Journal Staff


By Journal Staff

Two construction workers were thrown from a boom lift when it was struck by a freight train on Dec. 16, 2013, in West Des Moines, Iowa.

At the time of the collision, the two workers were in the passenger bucket of the lift’s articulating arm, which was raised next to the train tracks so the workers could access the underside of an on-ramp. An Iowa Interstate Railroad Train coming from the west struck the arm, throwing one of the workers 200 feet. The other was wedged on top of a pillar, hanging in place by one arm, 40 feet above the ground.

Members of the high-angle rescue team rushed to the crash site from a fire less than a half-mile away, carrying their equipment part of the way because their truck was blocked in at the fire. Once on scene, firefighters attached a mechanical rope system to the boom of a vehicle already located at the construction site to maneuver another firefighter beneath the bridge. He latched onto the construction worker’s harness so the man could jump into his arms.

The rescue took about an hour, and the worker was taken to the hospital with non-life-threatening injuries.

“In 27 years, this is one of the strangest calls I’ve been on,” said David Edgar, the assistant chief for West Des Moines Emergency Medical Services.1

High-angle rescues

High-angle falls happen all the time, every day, requiring the expertise of highly trained responders to bring the victim to safety and, at the same time, completing the rescue operation without harm to any member of the response team. These situations require close communication with emergency medical services, especially in high-angle rescue situations where falls from a great height present potential for injury or death.

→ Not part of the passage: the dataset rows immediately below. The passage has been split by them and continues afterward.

(* ===== verification/Data.v ===== *)
(** * Big numbers and data (include/bm/bm_sim/bignum.h, data.h)

    [Data] holds an arbitrarily large integer, a [Z] here. The functions of GMP
    that convert integers to bytes and test bits are the operations of the
    class [Gmp], and their documented behaviour the class [GmpLaws]. An
    operation of [Data] is [None] when an assertion fails. *)

From S2P Require Import Prelude ByteContainer.

(** ** The GMP functions bignum.h calls *)

Class Gmp := {
  mpz_import : Z → list Z → Z;        (** one word of [size] bytes, big endian *)
  mpz_export : Z → Z → list Z;        (** the words of [size] bytes written *)
  mpz_tstbit : Z → Z → bool;
  mpz_clrbit : Z → Z → Z;
  mpz_sizeinbase2 : Z → Z;
  convert_to_uint : Z → Z;            (** [convert_to<unsigned int>] *)
}.

(** The [n] bytes of a number, most significant first. *)
Fixpoint be_bytes (n : nat) (z : Z) : list Z :=
  match n with
  | O => []
  | S n' => be_bytes n' (z / 256) ++ [z mod 256]
  end.

Class GmpLaws `{Gmp} := {
  mpz_import_be size src : size = Z.of_nat (length src) → mpz_import size src = be_value src;
  mpz_export_zero size : mpz_export size 0 = [];
  mpz_export_one size z : 0 < size → 0 < z < 256 ^ size → mpz_export size z = be_bytes (Z.to_nat size) z;
  mpz_tstbit_bit z i : 0 ≤ i → mpz_tstbit z i = Z.testbit z i;
  mpz_clrbit_bit z i : 0 ≤ i → mpz_clrbit z i = Z.clearbit z i;
  mpz_sizeinbase2_log z : 0 < z → mpz_sizeinbase2 z = Z.log2 z + 1;
  convert_to_uint_small z : 0 ≤ z < 2 ^ 32 → convert_to_uint z = z;
}.

(** An instance, to evaluate the definitions. *)
Module GmpExample.
#[export] Instance Gmp_Z : Gmp := {
  mpz_import size src := be_value (take (Z.to_nat size) src);
  mpz_export size z := if z =? 0 then [] else be_bytes (Z.to_nat size) z;
  mpz_tstbit := Z.testbit;
  mpz_clrbit := Z.clearbit;
  mpz_sizeinbase2 z := Z.log2 z + 1;
  convert_to_uint z := u32 z;
}.

#[export] Instance Gmp_Z_laws : GmpLaws.
Proof.
  constructor; cbn; intros; try done.
  - by rewrite take_ge by lia.
  - rewrite (proj2 (Z.eqb_neq z 0)) by lia. done.
  - by apply wrap_small.
Qed.
End GmpExample.

(** ** Lemmas on big-endian bytes *)

Lemma length_be_bytes n z : length (be_bytes n z) = n.
Proof. revert z. induction n as [|n IH]; intros z; simpl; [done|]. rewrite length_app, IH. simpl. lia. Qed.

Lemma be_bytes_ok n z : bytes_ok (be_bytes n z).
Proof.
  revert z. induction n as [|n IH]; intros z; simpl; [constructor|].
  apply Forall_app. split; [apply IH|]. constructor; [|constructor]. unfold byte_ok.
  pose proof (Z.mod_pos_bound z 256). lia.
Qed.

Lemma be_value_snoc l b : be_value (l ++ [b]) = 256 * be_value l + b.
Proof. unfold be_value. by rewrite foldl_app. Qed.

Lemma be_value_bytes n z : be_value (be_bytes n z) = z mod 256 ^ Z.of_nat n.
Proof.
  revert z. induction n as [|n IH]; intros z; simpl be_bytes; [by rewrite Z.mod_1_r|].
  rewrite be_value_snoc, IH, Nat2Z.inj_succ, Z.pow_succ_r by lia.
  rewrite Z.rem_mul_r by (try apply Z.pow_nonzero; lia). lia.
Qed.

Lemma be_value_zeros n : be_value (replicate n 0) = 0.
Proof. induction n as [|n IH]; [done|]. simpl. rewrite be_value_cons, IH. lia. Qed.

Lemma be_value_inj a b :
  bytes_ok a → bytes_ok b → length a = length b → be_value a = be_value b → a = b.
Proof.
  intros Ha. revert b. induction Ha as [|x a Hx Ha IH]; intros [|y b] Hb Hlen Heq; try done.
  apply Forall_cons in Hb as [Hy Hb]. injection Hlen as Hlen. rewrite !be_value_cons, <- Hlen in Heq.
  pose proof (be_value_range a Ha). pose proof (be_value_range b Hb) as Rb. rewrite <- Hlen in Rb.
  assert (x = y) as -> by nia. f_equal. apply IH; [done..|lia].
Qed.

Lemma be_bytes_value l : bytes_ok l → be_bytes (length l) (be_value l) = l.
Proof.
  intros Hl. apply be_value_inj; [apply be_bytes_ok|done|apply length_be_bytes|].
  rewrite be_value_bytes. apply Z.mod_small. by apply be_value_range.
Qed.

(** ** Data *)

Module Data.

Record Data := { value : Z; arith : bool }.

Section operations.
Context `{Gmp}.
Implicit Types (src : Data).

(** [Data(const char *bytes, int nbytes)] and [set(bytes, nbytes)] *)
Definition import_bytes (bytes : list Z) (nbytes : Z) : Z := mpz_import nbytes bytes.

(** [set(const std::string &hexstring)]: the value it sets. *)
Definition of_hexstring (hexstring : list Z) : option Z :=
  c0 ← ByteContainer.char_at hexstring 0;
  let neg := c0 =? 45 in
  let idx := if neg then 1 else 0 in
  c0 ← ByteContainer.char_at hexstring idx;
  idx ← (if c0 =? 48 then
           c1 ← ByteContainer.char_at hexstring (idx + 1);
           Some (if c1 =? 120 then idx + 2 else idx)
         else Some idx);
  let size := Z.of_nat (length hexstring) in
  if 0 <? size - idx then
    '(idx, bytes) ← (if (size - idx) mod 2 =? 0 then Some (idx, []) else
      c ← vget hexstring idx;
      c ← ByteContainer.char2digit c;
      Some (idx + 1, [c]));
    bytes ← ByteContainer.hex_loop (S (length hexstring)) hexstring idx bytes;
    let value := mpz_import (Z.of_nat (length bytes)) bytes in
    Some (if neg then - value else value)
  else None.

Definition get_uint src : option Z :=
  if arith src then Some (convert_to_uint (value src)) else None.

Definition get_string src : option (list Z) :=
  if arith src then
    let export_size := (mpz_sizeinbase2 (value src) + 7) / 8 in
    memcpy (replicate (Z.to_nat export_size) 0) (mpz_export export_size (value src))
      (Z.of_nat (length (mpz_export export_size (value src))))
  else None.

(** Binary operations: the value they set. *)
Definition arith2 (f : Z → Z → Z) (src1 src2 : Data) : option Z :=
  if arith src1 && arith src2 then Some (f (value src1) (value src2)) else None.

Definition add := arith2 Z.add.
Definition sub := arith2 Z.sub.
Definition multiply := arith2 Z.mul.
Definition bit_and := arith2 Z.land.
Definition bit_or := arith2 Z.lor.
Definition bit_xor := arith2 Z.lxor.

Definition mod_ (src1 src2 : Data) : option Z :=
  if arith src1 && arith src2 && (0 <=? value src1) && (0 <? value src2)
  then Some (Z.rem (value src1) (value src2)) else None.

Definition divide (src1 src2 : Data) : option Z :=
  if arith src1 && arith src2 && (0 <=? value src1) && (0 <? value src2)
  then Some (Z.quot (value src1) (value src2)) else None.

Definition shift_left (src1 src2 : Data) : option Z :=
  if arith src1 && arith src2 && (0 <=? value src2)
  then n ← get_uint src2; Some (Z.shiftl (value src1) n) else None.

Definition shift_right (src1 src2 : Data) : option Z :=
  if arith src1 && arith src2 && (0 <=? value src2)
  then n ← get_uint src2; Some (Z.shiftr (value src1) n) else None.

Definition bit_neg src : option Z :=
  if arith src then Some (Z.lnot (value src)) else None.

Definition two_comp_mod src width : option Z :=
  uwidth ← get_uint width;
  let mask := Z.shiftl 1 uwidth - 1 in
  let max := Z.shiftl 1 (u32 (uwidth - 1)) - 1 in
  let min := - Z.shiftl 1 (u32 (uwidth - 1)) in
  if (value src <? min) || (max <? value src) then
    let v := Z.land (value src) mask in
    Some (if max <? v then v - Z.shiftl 1 uwidth else v)
  else Some (value src).

(** Comparisons *)
Definition compare2 (f : Z → Z → bool) (lhs rhs : Data) : option bool :=
  if arith lhs && arith rhs then Some (f (value lhs) (value rhs)) else None.

Definition eq := compare2 Z.eqb.
Definition ne := compare2 (λ a b, negb (a =? b)).
Definition gt := compare2 (λ a b, b <? a).
Definition ge := compare2 (λ a b, b <=? a).
Definition lt := compare2 Z.ltb.
Definition le := compare2 Z.leb.

(** The copy constructor, which leaves the value of a [Data] without the
    arithmetic flag behind. *)
Definition copy (other : Data) : Data :=
  {| value := if arith other then value other else 0; arith := arith other |}.
End operations.

Section proofs.
Context `{GmpLaws}.

Lemma land_mask z w : 0 ≤ w → Z.land z (Z.shiftl 1 w - 1) = z mod 2 ^ w.
Proof.
  intros. replace (Z.shiftl 1 w - 1) with (Z.ones w) by (unfold Z.ones; lia).
  by apply Z.land_ones.
Qed.

(** [two_comp_mod] is the two's complement of a width: the only number in
    the range of that width that is congruent to the source. *)
Theorem two_comp_mod_spec src width :
  arith width = true → 0 < value width < 2 ^ 32 →
  ∃ v, two_comp_mod src width = Some v ∧
    - 2 ^ (value width - 1) ≤ v < 2 ^ (value width - 1) ∧
    v mod 2 ^ value width = value src mod 2 ^ value width.
Proof.
  intros Ha Hw. set (w := value width) in *. unfold two_comp_mod, get_uint.
  rewrite Ha, convert_to_uint_small by (fold w; lia). msimpl. fold w.
  rewrite wrap_small, land_mask, !Z.shiftl_mul_pow2 by lia. rewrite !Z.mul_1_l.
  assert (2 ^ w = 2 * 2 ^ (w - 1)) as Hpow by (rewrite <- Z.pow_succ_r by lia; f_equal; lia).
  assert (0 < 2 ^ (w - 1)) by (apply Z.pow_pos_nonneg; lia).
  pose proof (Z.mod_pos_bound (value src) (2 ^ w)).
  assert (∀ x, (x mod 2 ^ w) mod 2 ^ w = x mod 2 ^ w) as Hmm by (intros; apply Z.mod_mod; lia).
  assert (∀ x, (x mod 2 ^ w - 2 ^ w) mod 2 ^ w = x mod 2 ^ w) as Hms.
  { intros x. replace (x mod 2 ^ w - 2 ^ w) with (x mod 2 ^ w + (-1) * 2 ^ w) by lia.
    by rewrite Z.mod_add by lia. }
  destruct (Z.ltb_spec (value src) (- 2 ^ (w - 1))), (Z.ltb_spec (2 ^ (w - 1) - 1) (value src)); cbn [orb];
    try (destruct (Z.ltb_spec (2 ^ (w - 1) - 1) (value src mod 2 ^ w)));
    (eexists; split; [done|]; split; [lia|]); by rewrite ?Hms, ?Hmm.
Qed.
End proofs.
End Data.

Import GmpExample.

Example hexstring_neg : Data.of_hexstring (ByteContainer.chars "-0x1ff") = Some (-511).
Proof. reflexivity. Qed.

Lemma two_comp_mod_spec_witness :
  0 < 8 < 2 ^ 32 ∧
  ∃ v, Data.two_comp_mod {| Data.value := 200; Data.arith := true |}
         {| Data.value := 8; Data.arith := true |} = Some v ∧
    - 2 ^ (8 - 1) ≤ v < 2 ^ (8 - 1) ∧ v mod 2 ^ 8 = 200 mod 2 ^ 8.
Proof.
  split; [done|].
  apply (Data.two_comp_mod_spec {| Data.value := 200; Data.arith := true |}
    {| Data.value := 8; Data.arith := true |}); done.
Defined.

At the first, first response level—the 9-1-1 center—a calltaker should be prepared to give medical Pre-Arrival Instructions (PAIs) while the caller is waiting for response to arrive, since falls from heights as little as 10 feet can inflict various short- and long-term injuries, including strains, sprains, concussions, fractures, cuts, dislocation, back injuries, concussion abrasions, heart attack, and dehydration, as well as other major trauma.

Calltakers should also put EMS on immediate standby for both the victims and the rescue responders, particularly in view of the following statistics from 2012:

•Fatal falls, slips, or trips took the lives of 668 workers.

•Falls to a lower level (below grade) accounted for 544 (or about 81%) of those fatalities.

•Of those cases where the height of the fall was reported, about one in four fatalities occurred from a fall of 10 feet or less.

•Another one-fourth of the fatal fall cases occurred from a fall of 30 feet.2

In a 1977 “Study of Impact Tolerance Through Free-Fall Investigations,” researchers at the Highway Safety Research Institute found that the major cause of death in falls—from buildings, bridges, and the occasional elevator shaft—was cranial contact. A large number of falls occurred at buildings under construction and were the result of workers falling from loose scaffolds or open beams. Many scaffolds and ladders are involved in falls from buildings being maintained or repaired, and this category also includes falls from roofs and eaves.3

High-level rescue

High-angle rescue is a subset of technical rescue that involves specialized skills and equipment to reach victims above or below grade—where conventional interior rescue is not possible—extricate them, and bring them to safety.

There are three primary types of high- angle rescue: urban/structural, wilderness/mountain, and cave rescue. As a rule, urban rope rescue involves heavier equipment and is of relatively short duration. Cave and wilderness rope rescues involve lighter equipment with extended rescue times.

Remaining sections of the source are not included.